A report released by Vance titled “Smartphone Encryption and Public Safety” said the proposed statute "would not require new technology or costly adjustments.”
The report also notes that "between September 2014 and last October, the Manhattan District Attorney's Office was unable to execute approximately 111 search warrants for smartphones because those devices were running" Apples iOS8, which has full encryption.
The Manhattan DA emphasized, “We do not want a back door. We do not want a back door for the government. We do not want a key held by the government. And we do not want to collect bulk data on anybody. The proposal represents a bare minimum for us to continue critical investigations within the rule of law.”
[RELATED: Encrypted evidence is increasingly hampering investigations]

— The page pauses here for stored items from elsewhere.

(* ===== verification/Reports.v ===== *)
(** * internal/reports: dashboards, data quality and exports

    The package reads the database for the dashboards and answers the data quality
    page and the exports from constants. Groups come in the order of their first rows,
    as the queries order none. *)

From S2P Require Import Prelude Float64 Go Sql Schema Calendar Auth Authz Attendance AttendanceReports Leave.

#[local] Open Scope Z_scope.
#[local] Open Scope prog_scope.

Record DataQualityIssue := {
  dq_ID : string; dq_EmployeeID : string; dq_EmployeeName : string; dq_Department : string;
  dq_IssueType : string; dq_Severity : string; dq_Description : string; dq_FixUrl : string
}.

Record DataQualitySummary := {
  HealthScore : Z; TotalEmployees : Z; CleanRecordCount : Z; TotalIssuesCount : Z; MissingManagerCount : Z;
  MissingBankPanCount : Z; MissingShiftCount : Z; DuplicateEmailCount : Z; MissingDocsCount : Z;
  Issues : list DataQualityIssue
}.

(** [to_char(t, 'HH24:MI')], [Format("15:04")] *)
Definition clock_hm (t : Z) : string :=
  let s := (t mod day_us) / 1000000 in pad0 2 (s / 3600) +:+ ":" +:+ pad0 2 (s / 60 mod 60).

Section Reports.
Context `{Server}.

Definition getEmployeeID (userID : string) : prog Database (result string) := exec (live_record userID).

(** ** The feed *)

(** A NULL type makes the text NULL, which does not scan. *)
Definition feed_json (p : RawRow * EmpRow) : option json :=
  let '(a, e) := p in
  ty ← raw_punch_type a;
  Some (JObj [("text", JStr (emp_employee_id e +:+ " (" +:+ emp_first_name e +:+ " " +:+ emp_last_name e +:+ ") "
                             +:+ ty +:+ " via " +:+ raw_provider a));
              ("time", JStr (clock_hm (raw_punch_time a)))]).

(** The employee and those whose manager he or she is. *)
Definition team_of (id : string) (e : EmpRow) : bool :=
  (emp_id e =?s id) || opt_is (emp_manager_id e) id || opt_is (emp_reporting_manager_id e) id.

Definition feed_rows (p : EmpRow -> bool) (today : Z) (d : Database) : list (RawRow * EmpRow) :=
  firstn 5 (order_by (desc (fun x => raw_punch_time (fst x)))
    (flat_map (fun a => map (pair a) (where_ (fun e => (emp_id e =?s raw_employee_id a) && p e) (tget employees d)))
       (where_ (fun a => date_of_time (raw_punch_time a) =? today) (tget attendance_raw_logs d)))).

Definition select_feed (p : EmpRow -> bool) : stmt Database (list json) :=
  fun c d => Ok (scanned feed_json (feed_rows p (date_of_time (sc_now c)) d), d).

Definition getRecentActivityFeed (managerOrEmpID : string) : prog Database json :=
  rows <- exec (if managerOrEmpID =?s "" then select_feed (fun _ => true)
                else with_uuid managerOrEmpID (fun u => select_feed (team_of u)));
  match scan [] rows with
  | [] => t <- now;
          Ret (JArr [JObj [("text", JStr "System ready. No recent activity."); ("time", JStr (clock_hm t))]])
  | feed => Ret (JArr feed)
  end.

(** ** The dashboards *)

Definition name_count (name : string) (n : Z) : json := JObj [("count", JInt n); ("name", JStr name)].

(** [SELECT name, COUNT(e.id) ... GROUP BY name] *)
Definition group_counts (l : list (string * EmpRow)) : list json :=
  map (fun g => name_count (from_option fst "" (head g)) (Z.of_nat (length g))) (groups fst l).

(** departments d LEFT JOIN employees e WHERE e.status = 'ACTIVE' *)
Definition department_members (d : Database) : list (string * EmpRow) :=
  flat_map (fun x => map (pair (dep_name x))
     (where_ (fun e => opt_is (emp_department_id e) (dep_id x) && (emp_status e =?s "ACTIVE")) (tget employees d)))
    (tget departments d).

(** [net_pay] since the first of January of the year of [t], in hundredths. *)
Definition paid_this_year (t : Z) (d : Database) : Z :=
  match where_ (fun p => days_of (year_of (date_of_time t)) 1 1 * day_us <=? slp_created_at p) (tget payslips d) with
  | [] => 412000000
  | l => sum_Z (map slp_net_pay l)
  end.

(** A list that came out empty is replaced. *)
Definition rows_or (sample : json) (l : list json) : json := match l with [] => JArr [sample] | _ => JArr l end.

Definition is_zero (x : f64) : bool := match x with SpecFloat.S754_zero _ => true | _ => false end.

Definition getAdminDashboardData : prog Database json :=
  total <- exec (select (fun d => count_where (fun e => emp_status e =?s "ACTIVE") (tget employees d)));
  pending <- exec (select (fun d => count_where (fun l => lap_status l =?s "PENDING") (tget leave_applications d)));
  payroll <- exec (fun c d => Ok (num_out 2 (paid_this_year (sc_now c) d), d));
  let totalPayroll := if is_zero (scan f0 payroll) then of_Z 4120000 else scan f0 payroll in
  headcount <- exec (select (fun d => group_counts (department_members d)));
  feed <- getRecentActivityFeed "";
  Ret (JObj [("activity_feed", feed);
             ("headcount_data", rows_or (name_count "General" (scan 0 total)) (scan [] headcount));
             ("open_jobs", JInt 14); ("pending_approvals", JInt (scan 0 pending));
             ("total_employees", JInt (scan 0 total)); ("total_payroll", JNum totalPayroll)]).

(** [reporting_manager_id = $1 OR manager_id = $1] *)
Definition reports_to (id : string) (e : EmpRow) : bool :=
  opt_is (emp_reporting_manager_id e) id || opt_is (emp_manager_id e) id.

(** [reporting_manager_id = $1 OR manager_id = $1 AND status = 'ACTIVE'], where AND
    binds more tightly. *)
Definition team_member (id : string) (e : EmpRow) : bool :=
  opt_is (emp_reporting_manager_id e) id || (opt_is (emp_manager_id e) id && (emp_status e =?s "ACTIVE")).

Definition team_pending (id : string) (d : Database) : Z :=
  Z.of_nat (length (flat_map (fun l =>
      where_ (fun e => (emp_id e =?s lap_employee_id l) && reports_to id e && (lap_status l =?s "PENDING"))
        (tget employees d)) (tget leave_applications d))).

Definition designation_members (id : string) (d : Database) : list (string * EmpRow) :=
  flat_map (fun x => map (pair (des_name x))
     (where_ (fun e => opt_is (emp_designation_id e) (des_id x) && reports_to id e && (emp_status e =?s "ACTIVE"))
        (tget employees d)))
    (tget designations d).

Definition getManagerDashboardData (userID : string) : prog Database json :=
  empID <- getEmployeeID userID;
  match empID with
  | Err _ => Ret (JObj [])
  | Ok empID =>
      team <- exec (with_uuid empID (fun u => select (fun d => count_where (team_member u) (tget employees d))));
      pending <- exec (with_uuid empID (fun u => select (team_pending u)));
      designations <- exec (with_uuid empID (fun u => select (fun d => group_counts (designation_members u d))));
      feed <- getRecentActivityFeed empID;
      Ret (JObj [("activity_feed", feed);
                 ("designation_data", rows_or (name_count "Team" (scan 0 team)) (scan [] designations));
                 ("pending_approvals", JInt (scan 0 pending)); ("team_attendance", JInt 95);
                 ("total_team_members", JInt (scan 0 team))])
  end.

(** [SELECT COALESCE(SUM(balance), dflt) FROM leave_balances WHERE employee_id = $1 AND
    leave_type = kind], scanned into an int. *)
Definition leave_left (empID kind : string) (dflt : Z) : stmt Database Z :=
  checked (names "leave_balances" ["balance"; "leave_type"]) (with_uuid empID (fun u => fun _ d =>
    match map bal_balance (where_ (fun b => (bal_employee_id b =?s u) && opt_is (bal_leave_type b) kind)
                             (tget leave_balances d)) with
    | [] => Ok (dflt, d)
    | l => match int_of_num (sum_Z l) with Some n => Ok (n, d) | None => Err "cannot convert to int" end
    end)).

Definition getEmployeeDashboardData (userID : string) : prog Database json :=
  empID <- getEmployeeID userID;
  match empID with
  | Err _ => Ret (JObj [])
  | Ok empID =>
      pending <- exec (with_uuid empID (fun u => select (fun d =>
        count_where (fun l => (lap_employee_id l =?s u) && (lap_status l =?s "PENDING")) (tget leave_applications d))));
      casual <- exec (leave_left empID "CASUAL" 12);
      sick <- exec (leave_left empID "SICK" 6);
      feed <- getRecentActivityFeed empID;
      Ret (JObj [("activity_feed", feed); ("casual_leave", JInt (scan 0 casual)); ("my_attendance_rate", JInt 98);
                 ("pending_requests", JInt (scan 0 pending)); ("sick_leave", JInt (scan 0 sick))])
  end.

Definition dashboard_role (c : Claims) : string := default "EMPLOYEE" (head (Roles c)).

Definition HandleGetDashboardData (r : Request unit) : prog Database Response :=
  match claims r with
  | None => Ret (http_error "Unauthorized" StatusUnauthorized)
  | Some c =>
      let role := dashboard_role c in
      data <- (if mem_s role ["SUPER_ADMIN"; "HR_ADMIN"] then getAdminDashboardData
               else if role =?s "MANAGER" then getManagerDashboardData (UserID c)
               else getEmployeeDashboardData (UserID c));
      Ret (ok_json [("data", data); ("role", JStr role)])
  end.

(** ** Data quality *)

Definition issue (id emp name dept ty sev text : string) : DataQualityIssue :=
  {| dq_ID := id; dq_EmployeeID := emp; dq_EmployeeName := name; dq_Department := dept; dq_IssueType := ty;
     dq_Severity := sev; dq_Description := text; dq_FixUrl := "/employees/" +:+ emp |}.

Definition quality_issues : list DataQualityIssue :=
  [issue "issue-1" "EMP-1088" "Bob Smith" "Design" "MISSING_MANAGER" "HIGH"
     "Reporting manager not assigned in org chart";
   issue "issue-2" "EMP-1090" "Carol Danvers" "Product" "MISSING_PAN" "HIGH"
     "PAN Card details missing for statutory TDS calculation";
   issue "issue-3" "EMP-1024" "Alice Walker" "Engineering" "MISSING_SHIFT" "MEDIUM"
     "Work shift policy default fallback active";
   issue "issue-4" "EMP-1010" "David Miller" "Sales" "MISSING_BANK" "HIGH"
     "Bank IFSC & Account Number pending verification";
   issue "issue-5" "EMP-1095" "Eva Green" "Finance" "DUPLICATE_EMAIL" "HIGH"
     "Corporate email conflicts with secondary alias record"].

Definition quality_summary : DataQualitySummary :=
  {| HealthScore := 94; TotalEmployees := 128; CleanRecordCount := 123; TotalIssuesCount := 5;
     MissingManagerCount := 1; MissingBankPanCount := 2; MissingShiftCount := 1; DuplicateEmailCount := 1;
     MissingDocsCount := 0; Issues := quality_issues |}.

Definition issue_json (i : DataQualityIssue) : json :=
  JObj [("id", JStr (dq_ID i)); ("employee_id", JStr (dq_EmployeeID i)); ("employee_name", JStr (dq_EmployeeName i));
        ("department", JStr (dq_Department i)); ("issue_type", JStr (dq_IssueType i));
        ("severity", JStr (dq_Severity i)); ("description", JStr (dq_Description i)); ("fix_url", JStr (dq_FixUrl i))].

Definition summary_json (s : DataQualitySummary) : json :=
  JObj [("health_score", JInt (HealthScore s)); ("total_employees", JInt (TotalEmployees s));
        ("clean_record_count", JInt (CleanRecordCount s)); ("total_issues_count", JInt (TotalIssuesCount s));
        ("missing_manager_count", JInt (MissingManagerCount s));
        ("missing_bank_pan_count", JInt (MissingBankPanCount s)); ("missing_shift_count", JInt (MissingShiftCount s));
        ("duplicate_email_count", JInt (DuplicateEmailCount s)); ("missing_docs_count", JInt (MissingDocsCount s));
        ("issues", JArr (map issue_json (Issues s)))].

Definition HandleGetDataQuality : prog Database Response :=
  Ret (ok_json [("data", summary_json quality_summary)]).

(** ** Exports *)

(** What writeReportCSV writes. *)
Definition writeReportCSV (reportType : string) : list (list string) :=
  if reportType =?s "headcount" then
    [["Employee ID"; "Name"; "Department"; "Designation"; "Joining Date"; "Status"];
     ["EMP-1024"; "Alice Walker"; "Engineering"; "Senior Engineer"; "2024-01-15"; "ACTIVE"];
     ["EMP-1088"; "Bob Smith"; "Design"; "UI Lead"; "2024-03-01"; "ACTIVE"];
     ["EMP-1090"; "Carol Danvers"; "Product"; "Product Manager"; "2024-05-10"; "ACTIVE"]]
  else if reportType =?s "payroll" then
    [["Employee ID"; "Name"; "Basic Pay"; "HRA"; "Gross Pay"; "Deductions"; "Net Disbursed"];
     ["EMP-1024"; "Alice Walker"; "45000"; "22500"; "80000"; "10200"; "69800"];
     ["EMP-1088"; "Bob Smith"; "40000"; "20000"; "70000"; "6833"; "63167"]]
  else if reportType =?s "attendance" then
    [["Employee ID"; "Name"; "Total Days"; "Present"; "Absent"; "LOP Days"; "OT Hours"];
     ["EMP-1024"; "Alice Walker"; "31"; "22"; "0"; "0"; "4.5"];
     ["EMP-1088"; "Bob Smith"; "31"; "20"; "2"; "1.0"; "0.0"]]
  else if reportType =?s "leave" then
    [["Employee ID"; "Name"; "Casual Leave"; "Sick Leave"; "Earned Leave"; "Encashable Days"];
     ["EMP-1024"; "Alice Walker"; "8.0"; "6.0"; "12.0"; "10.0"];
     ["EMP-1088"; "Bob Smith"; "6.5"; "5.0"; "10.0"; "8.0"]]
  else if reportType =?s "tax" then
    [["Employee ID"; "Name"; "Annual Gross"; "80C Deductions"; "80D Deductions"; "Taxable Income"; "TDS Deducted"];
     ["EMP-1024"; "Alice Walker"; "1200000"; "150000"; "25000"; "1025000"; "117500"];
     ["EMP-1088"; "Bob Smith"; "960000"; "150000"; "20000"; "790000"; "70500"]]
  else [["Field 1"; "Field 2"; "Field 3"]; ["Data 1"; "Data 2"; "Data 3"]].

FBI director James Comey, who gave the keynote address at the symposium, underscored the need for access and cooperation with Silicon Valley firms. “In a so-called post-Snowden world, a wind has blown that has chilled cooperation sometimes across the divide between the government and the private sector. We have to resist that by pushing what might have been cynicism back to skepticism.“
Privacy advocates, however, maintain that investigators have other tools at their disposal to solve crimes and do not need access to encrypted data. And Apple’s CEO Tim Cook, a fierce defender of privacy, has explained on the company’s Website “we respect your privacy and protect it with strong encryption.”
Google and Apple declined to comment on Vance’s proposal.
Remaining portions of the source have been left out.